Within my 24 years of service with the Indiana State Police and of all the crashes that I have responded to involving impaired drivers, one crash is at the forefront in my memories. Some may have heard Steve Mason speak of the loss of his son Chris Mason at a MADD event (See the Mission Moment section of this newsletter). I was the investigating and arresting officer of the crash that took Chris’ life. The memory of this event, and the loss that it caused, is never ending and can enter my thoughts at any time. I have referred to these type of memories as “echoes”. These “echoes” are memories that continue days, months, and years after a tragic event. These “echoes” can be spontaneous thoughts or can be triggered by seeing similar events. I find it important to use these tragedies and their “echoes” to tell the stories and their effects on people. I use this tragedy while discussing drinking and driving with driver’s education classes or civic groups.

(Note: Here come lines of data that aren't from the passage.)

(** With every day in the cache the days are merged without a request. *)
Lemma merge_days_cached (cached : datetime -> list ranking) days self :
  Forall (fun d => files (data self) !! cache_file boss difficulty job d
                   = Some (cached d)) days ->
  merge_days E fuel boss difficulty job days self
  = Some (Ok (concat (map cached days)), self).
Proof.
  induction 1 as [|d rest Hd _ IH]; [reflexivity|].
  cbn [merge_days]. unfold bind at 1.
  rewrite (one_day_cached _ _ _ _ _ _ _ _ Hd). unfold bind at 1. rewrite IH.
  reflexivity.
Qed.

(** X7.  If every day of the window is in the cache, [_get_whole_ranking]
    sends no request and reads no clock, whatever the service and the
    fuel: it leaves the object as it was and returns the sorted values of
    the cached records, or raises [DataException] when there are none. *)
Theorem cached_window_sends_nothing (cached : datetime -> list ranking)
    dps_type anchor self :
  let days := window (midnight anchor) (Z.to_nat (range self)) in
  Forall has_day_before days ->
  Forall (fun d => files (data self) !! cache_file boss difficulty job d
                   = Some (cached d)) days ->
  _get_whole_ranking E fuel boss difficulty job dps_type anchor self
  = Some (match concat (map cached days) with
          | [] => Raise DataException_no_data
          | _ => Ok (sort_and_extract dps_type (concat (map cached days)))
          end, self).
Proof.
  intros days Hw Hc. rewrite whole_ranking_merge by exact Hw. fold days.
  unfold bind. rewrite (merge_days_cached cached days self Hc).
  destruct (concat (map cached days)); reflexivity.
Qed.
End window_runs.

(** What a merge of elapsed days returned, any later merge returns, from
    the cache. *)
Lemma merge_days_again E fuel boss difficulty job days :
  forall self merged self',
    Forall (elapsed E) days ->
    merge_days E fuel boss difficulty job days self = Some (Ok merged, self') ->
    forall self2, fetched_from self' self2 ->
    forall E' fuel',
      merge_days E' fuel' boss difficulty job days self2 = Some (Ok merged, self2).
Proof.
  induction days as [|d rest IH]; intros self merged self' Hel Hm self2 Hlater E' fuel'.
  - inversion Hm. reflexivity.
  - apply Forall_cons in Hel as [(end_date & Hend & Hnow) Hel].
    cbn [merge_days] in Hm. unfold bind at 1 in Hm.
    destruct (_get_one_day_ranking E fuel _ _ _ d self) as [[[rs|e] s]|] eqn:Hd;
      [|discriminate|discriminate].
    unfold bind at 1 in Hm.
    destruct (merge_days E fuel _ _ _ rest s) as [[[more|e] s']|] eqn:Hr;
      [|discriminate|discriminate].
    inversion Hm; subst.
    assert (files (data s) !! cache_file boss difficulty job d = Some rs) as Hs.
    { apply one_day_outcome in Hd
        as [(rs' & Hc & [= <-] & ->) | [(_ & e & [=] & _) |
            (_ & end' & rs' & urls & Hend' & [= <-] & _ & ->)]]; [done|].
      rewrite Hend in Hend'. inversion Hend'; subst end'. rewrite Hnow.
      apply lookup_insert_eq. }
    assert (fetched_from s self2) as Hs2
      by (eapply fetched_from_trans; [eapply merge_days_fetched_from, Hr|exact Hlater]).
    cbn [merge_days]. unfold bind at 1.
    rewrite (one_day_cached E' boss difficulty job d fuel' self2 rs)
      by (eapply cached_entry_stays; eauto).
    unfold bind at 1. rewrite (IH s more self' Hel Hr self2 Hlater E' fuel').
    reflexivity.
Qed.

There are those who are continuing to deal with the horrific consequences on a personal level. Learning to live with loved ones that have been injured by impaired drivers or learning to live a life when your loved one is no longer here; is a burden some people share. Unfortunately, I am one of those who are dealing with this issue both professionally and personally. I know that I am not the only one. On November 30, 2013, my mother, grandmother, and aunt were in a crash that was caused by an impaired driver. My grandmother died of her injuries days later. However, the memories of these events are memories that need to be passed on and shared.
Having the memories flow through the years as echoes, not only keep the memories of lost ones alive, but also may save a life. That should be our ultimate goal. Finally, keep up the fight and never give up. Pass your experiences on by telling your stories over and over again… and keep the echoes alive.